In 2016, Trump had the advantage of being a true outsider: He had no record to answer for, no unemployment rate to explain, no votes to justify. For all his oddities and eccentricities, he was a blank slate — a businessman to those who wanted a businessman, a culture warrior to those who wanted a culture warrior, a pragmatist to those who wanted a pragmatist, a conservative to those who wanted a conservative, and so on. He was theory severed from practice; “ism” without the reality check of is.
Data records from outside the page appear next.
(** * TripGo MCP server: response shaping, region lookup and timezone helpers

    A shallow embedding of [src/tools/helpers.ts] and of the handlers of
    [src/tools/tripgo.ts] (routing, save-trip, locations, departures),
    followed by the properties of the specification that concern them.

    Conventions.
    - A JavaScript function that may throw returns [result A]; the
      constructors of [exn] are the kinds of exception the code can raise.
    - Epoch seconds, epoch milliseconds and template hash codes are [Z].
      Latitudes, longitudes, costs and weighted scores are JavaScript numbers
      that the code only copies, subtracts or compares by sign; they are
      rationals [Q] here, which contain every finite double.
    - An optional field [f?: T] is [option T]; a string is truthy when it is
      not empty.
    - Third-party libraries (the polyline decoder, Turf) and the host's
      [Date] and [Intl] objects are not part of the repository: they enter as
      the fields of the records [Geo] and [Host]. *)

From Stdlib Require Import ZArith QArith String Ascii List Bool Lia Lqa.
From Stdlib Require Import Sorting.Sorted Sorting.Permutation.
Import ListNotations.

Local Open Scope string_scope.
Local Open Scope list_scope.
Local Open Scope Z_scope.

Infix "+++" := String.append (right associativity, at level 60).

(** ** Exceptions and the error monad *)

Inductive exn : Type :=
| TypeError (msg : string)      (* property access on [undefined] *)
| RangeError (msg : string)     (* Intl: unknown time zone, invalid date *)
| Error (msg : string).         (* [throw new Error(msg)] *)

Inductive result (A : Type) : Type :=
| Ok (a : A)
| Err (e : exn).

Arguments Ok {A} a.
Arguments Err {A} e.

Definition bind {A B} (m : result A) (k : A -> result B) : result B :=
  match m with
  | Ok a => k a
  | Err e => Err e
  end.

Notation "x <- m ;; k" := (bind m (fun x => k))
  (at level 61, m at next level, right associativity).

Definition is_ok {A} (m : result A) : bool :=
  match m with Ok _ => true | Err _ => false end.

(** [xs.map(f)] where [f] may throw: the first exception, in index order,
    aborts the whole map. *)
Fixpoint mapM {A B} (f : A -> result B) (l : list A) : result (list B) :=
  match l with
  | [] => Ok []
  | a :: r => b <- f a ;; bs <- mapM f r ;; Ok (b :: bs)
  end.

(** ** JavaScript values and array methods *)

(** Truthiness of a string. *)
Definition truthy (s : string) : bool :=
  match s with EmptyString => false | _ => true end.

(** The string a condition [if (x)] lets through: [x] when it is a
    non-empty string, nothing when it is [undefined] or empty. *)
Definition if_truthy (o : option string) : option string :=
  match o with
  | Some s => if truthy s then Some s else None
  | None => None
  end.

(** [if (data.error) throw new Error(`${prefix}${data.error}`)]. *)
Definition throwOnError (prefix : string) (error : option string)
  : result unit :=
  match if_truthy error with
  | Some msg => Err (Error (prefix +++ msg))
  | None => Ok tt
  end.

(** [a || b] on an optional string with a string default. *)
Definition or_else (o : option string) (d : string) : string :=
  match o with
  | Some s => if truthy s then s else d
  | None => d
  end.

(** [xs.slice(0, end)]: a missing [end] keeps everything, a negative [end]
    counts from the end of the array. *)
Definition slice0 {A} (l : list A) (e : option Z) : list A :=
  match e with
  | None => l
  | Some n =>
      if n <? 0 then firstn (Z.to_nat (Z.max (Z.of_nat (length l) + n) 0)) l
      else firstn (Z.to_nat n) l
  end.

(** [xs.find(p)] where [p] may throw.  The search is left to right and stops
    at the first hit; an exception of [p] escapes [find]. *)
Fixpoint findM {A} (p : A -> result bool) (l : list A) : result (option A) :=
  match l with
  | [] => Ok None
  | a :: r => b <- p a ;; if b : bool then Ok (Some a) else findM p r
  end.
Definition multi_persona_debate_with_confidence (podcasts : list string) (query : string) :
    M debate_t :=
  let scenario_type := detect_scenario_type query in
  if Str.contains_any historical_terms (Str.lower query) then mret boundary_response
  else
    all_episodes ← get_relevant_episodes podcasts query 10;
    let overall_confidence := calculate_confidence all_episodes query in
    individual_responses ← ask_each podcasts query [];
    if should_skip_synthesis individual_responses then
      simple_response ← generate_simple_creative_response query podcasts;
      mret {| synthesis := simple_response;
              individual_responses := individual_responses;
              insights_count := count_insights individual_responses;
              debate_scenario_type := scenario_type;
              episodes_referenced := Some (length all_episodes);
              debate_confidence := 0;
              debate_source := "simple_creative";
              debate_explanation :=
                "Topic not covered in podcast episodes - providing general response";
              debate_metadata_of := Some (SynthesisSkipped
                "All responses were creative mode - preventing fabrication of non-existent discussions") |}
    else
      let synthesis_context :=
        fold_left
          (fun acc resp =>
             if Str.contains "trouble accessing" (ir_response resp) then acc
             else acc +:+ ir_podcast resp +:+ ": " +:+ ir_response resp +:+ NL +:+ NL)
          individual_responses "" in
      let episode_context :=
        fold_left
          (fun acc ep =>
             acc +:+ "From " +:+ ep_podcast ep +:+ " - " +:+ ep_title ep +:+ ": " +:+
             Str.take 500 (ep_text ep) +:+ "..." +:+ NL +:+ NL)
          (firstn 5 all_episodes) "" in
      synthesis ← try_except
                    (content ← chat_completion
                                 (SynthesisPrompt query synthesis_context episode_context
                                    scenario_type) (8 # 10) 800;
                     mret (clean_text_output content))
                    (fun _ => mret synthesis_apology);
      let average :=
        if bool_decide (individual_responses = []) then 0%Q
        else (fold_left Qplus (map ir_confidence individual_responses) 0 /
              inject_Z (Z.of_nat (length individual_responses)))%Q in
      mret {| synthesis := final_clean synthesis;
              individual_responses := map final_clean_indiv individual_responses;
              insights_count := count_insights individual_responses;
              debate_scenario_type := final_clean scenario_type;
              episodes_referenced := Some (length all_episodes);
              debate_confidence := overall_confidence;
              debate_source := final_clean "database";
              debate_explanation :=
                final_clean (get_confidence_explanation all_episodes overall_confidence);
              debate_metadata_of := Some (Synthesised (length all_episodes) average
                                            (final_clean "content_based")) |}.
(** [t.split("").join("")] gives [t] back. *)
Lemma join_splitUnits (t : jsstring) : join [] (splitUnits t) = t.
Proof.
  induction t as [|c t IH]; [done|].
  unfold splitUnits in *. rewrite fmap_cons, join_empty_cons, IH. done.
Qed.

(** The first code units of the pieces of [split(/\s+/)], joined, are the
    word initials of the text. *)
Lemma join_first_splitRuns (t cur : jsstring) (inRun : bool) :
  (inRun = true → cur = []) →
  join [] (firstOrEmpty <$> splitRuns cur inRun t)
  = take 1 cur ++ wordInitialsFrom (bool_decide (cur = [])) t.
Proof.
  revert cur inRun. induction t as [|c t IH]; intros cur inRun Hrun; simpl.
  - by rewrite app_nil_r.
  - destruct (isWhiteSpace c).
    + destruct inRun.
      * rewrite IH by done. rewrite Hrun by done. done.
      * rewrite fmap_cons, join_empty_cons, IH by done. done.
    + rewrite IH by done. destruct cur as [|c0 cur]; simpl; [done|].
      done.
Qed.

Lemma join_first_splitWhiteSpace (t : jsstring) :
  join [] (firstOrEmpty <$> splitWhiteSpace t) = wordInitials t.
Proof.
  unfold splitWhiteSpace. by rewrite join_first_splitRuns by done.
Qed.

(** C5. [defaultResolution] depends on the behavior key of the mode and on
    the span text only.  For every text: under "fodder" it is the text
    without its white-space code units, upper-cased; under "abbreviation"
    it is the upper-cased concatenation of the first code units of the
    white-space-delimited words, a word without characters giving none;
    under "synonym", "definition", "wordplayIndicator" and "clear" it is
    the empty string.  With a [toUpperCase] that is the ASCII one on ASCII
    text, "A Lot" gives "ALOT", "A Lot To Change" gives "ALTC" and the
    synonym of "anything" is "". *)
Theorem defaultResolution_policy (toUpperCase : jsstring → jsstring) :
  (∀ t, Forall isAscii t → toUpperCase t = upperAscii <$> t) →
  ∀ (m : Mode) (t : jsstring),
    (behaviorKey m = js "fodder" →
     defaultResolution toUpperCase m t
     = Some (toUpperCase (filter (λ c, isWhiteSpace c = false) t))
     ∧ defaultResolution toUpperCase m (js "A Lot") = Some (js "ALOT"))
    ∧ (behaviorKey m = js "abbreviation" →
       defaultResolution toUpperCase m t
       = Some (toUpperCase (wordInitials t))
       ∧ defaultResolution toUpperCase m (js "A Lot To Change")
         = Some (js "ALTC"))
    ∧ (behaviorKey m ∈ [js "synonym"; js "definition";
                        js "wordplayIndicator"; js "clear"] →
       defaultResolution toUpperCase m t = Some []
       ∧ defaultResolution toUpperCase m (js "anything") = Some (js "")).
Proof.
  intros Hascii m t.
  assert (∀ t', behaviorKey m = js "fodder" →
                defaultResolution toUpperCase m t'
                = Some (toUpperCase (removeWhiteSpace t'))) as Hfodder.
  { intros t' Hk. unfold defaultResolution. rewrite Hk.
    change (Config.segmentBehaviors toUpperCase !! js "fodder")
      with (Some (Config.fodder toUpperCase)).
    simpl. by rewrite join_splitUnits. }
  assert (∀ t', behaviorKey m = js "abbreviation" →
                defaultResolution toUpperCase m t'
                = Some (toUpperCase (wordInitials t'))) as Habbr.
  { intros t' Hk. unfold defaultResolution. rewrite Hk.
    change (Config.segmentBehaviors toUpperCase !! js "abbreviation")
      with (Some (Config.abbreviation toUpperCase)).
    simpl. by rewrite join_first_splitWhiteSpace. }
  split_and!.
  - intros Hk. split; [by apply Hfodder|].
    rewrite Hfodder by done. f_equal.
    rewrite Hascii; [done|]. unfold isAscii.
    repeat (constructor; [done|]). constructor.
  - intros Hk. split; [by apply Habbr|].
    rewrite Habbr by done. f_equal.
    rewrite Hascii; [done|]. unfold isAscii.
    repeat (constructor; [done|]). constructor.
  - rewrite !elem_of_cons, elem_of_nil. unfold defaultResolution.
    intros [->|[->|[->|[->|[]]]]]; done.
Qed.

(** * The properties on the sample clue *)

(** The sample collection tags "A lot" (0-4), "to" (6-7) and "change"
    (9-14) of "A lot to change". *)

Lemma fodderMode_in_modes : Sample.fodderMode ∈ Config.modes.
Proof. unfold Config.modes. set_solver. Qed.

Lemma synonymMode_in_modes : Sample.synonymMode ∈ Config.modes.
Proof. unfold Config.modes. set_solver. Qed.

(** Selecting "ot t" (3-6) as fodder keeps the collection free of
    overlaps. *)
Lemma reconcile_preserves_nonOverlapping_witness :
  nonOverlapping Sample.segments = true
  ∧ nonOverlapping
      [Sample.change; Sample.mkSegment "s4" 3 6 Sample.fodderMode "OTT" None]
    = true.
Proof.
  split; [reflexivity|].
  apply (reconcile_preserves_nonOverlapping Sample.toUpperCase Sample.clue
           Sample.segments Sample.fodderMode (js "s4") 3 6);
    reflexivity.
Defined.

(** Selecting "ot t" (3-6) as fodder removes "A lot" and "to" and appends
    the new span, resolved to "OTT". *)
Lemma insert_replaces_overlapping_witness :
  addOrUpdateSegment Sample.toUpperCase Sample.clue Sample.segments
    Sample.fodderMode (js "s4") 3 6
  = Some [Sample.change; Sample.mkSegment "s4" 3 6 Sample.fodderMode "OTT" None].
Proof.
  destruct (insert_replaces_overlapping Sample.toUpperCase Sample.clue
              Sample.segments Sample.fodderMode (js "s4") 3 6)
    as (r & segments' & Hr & -> & -> & _).
  - exact fodderMode_in_modes.
  - discriminate.
  - lia.
  - repeat constructor; simpl; lia.
  - vm_compute in Hr. injection Hr as <-. reflexivity.
Defined.

(** Re-selecting "A lot" (0-4) as a synonym re-tags the first segment. *)
Lemma reselect_replaces_mode_and_resolution_witness :
  ∃ segments',
    addOrUpdateSegment Sample.toUpperCase Sample.clue Sample.segments
      Sample.synonymMode (js "s4") 0 4 = Some segments'
    ∧ length segments' = length Sample.segments.
Proof.
  destruct (reselect_replaces_mode_and_resolution Sample.toUpperCase
              Sample.clue Sample.segments Sample.synonymMode (js "s4") 0 4)
    as (i & e & r & segments' & _ & _ & _ & _ & Hres & _ & Hlen & _).
  - exact synonymMode_in_modes.
  - discriminate.
  - exists Sample.aLot. split_and!; [|reflexivity..].
    unfold Sample.segments. set_solver.
  - by exists segments'.
Defined.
But now we have Trumpism with Trump, and the American people don’t much like it. Trump is no longer an abstraction, Trumpism no longer an idea. Instead, we are watching the real thing: a White House in chaos, a legislative agenda in shambles, a world in which nuclear war is likelier and America’s global leadership is diminished. Trump isn’t merely unpopular; he is less popular than any president at this point in their term since the advent of modern polling, and he is that unpopular even though the economy is growing and Americans are not dying in large numbers overseas."

At least a couple scandals centered around Liberty University.

First, in 2015, Liberty's chief information officer John Gauger accepted an offer of $50,000 from the Trump campaign to manipulate the polls on two news websites. Trump's former personal attorney Michael Cohen gave him a Walmart bag containing roughly $12,000 in cash and a collectible MMA boxing glove; he never delivered the rest of the money.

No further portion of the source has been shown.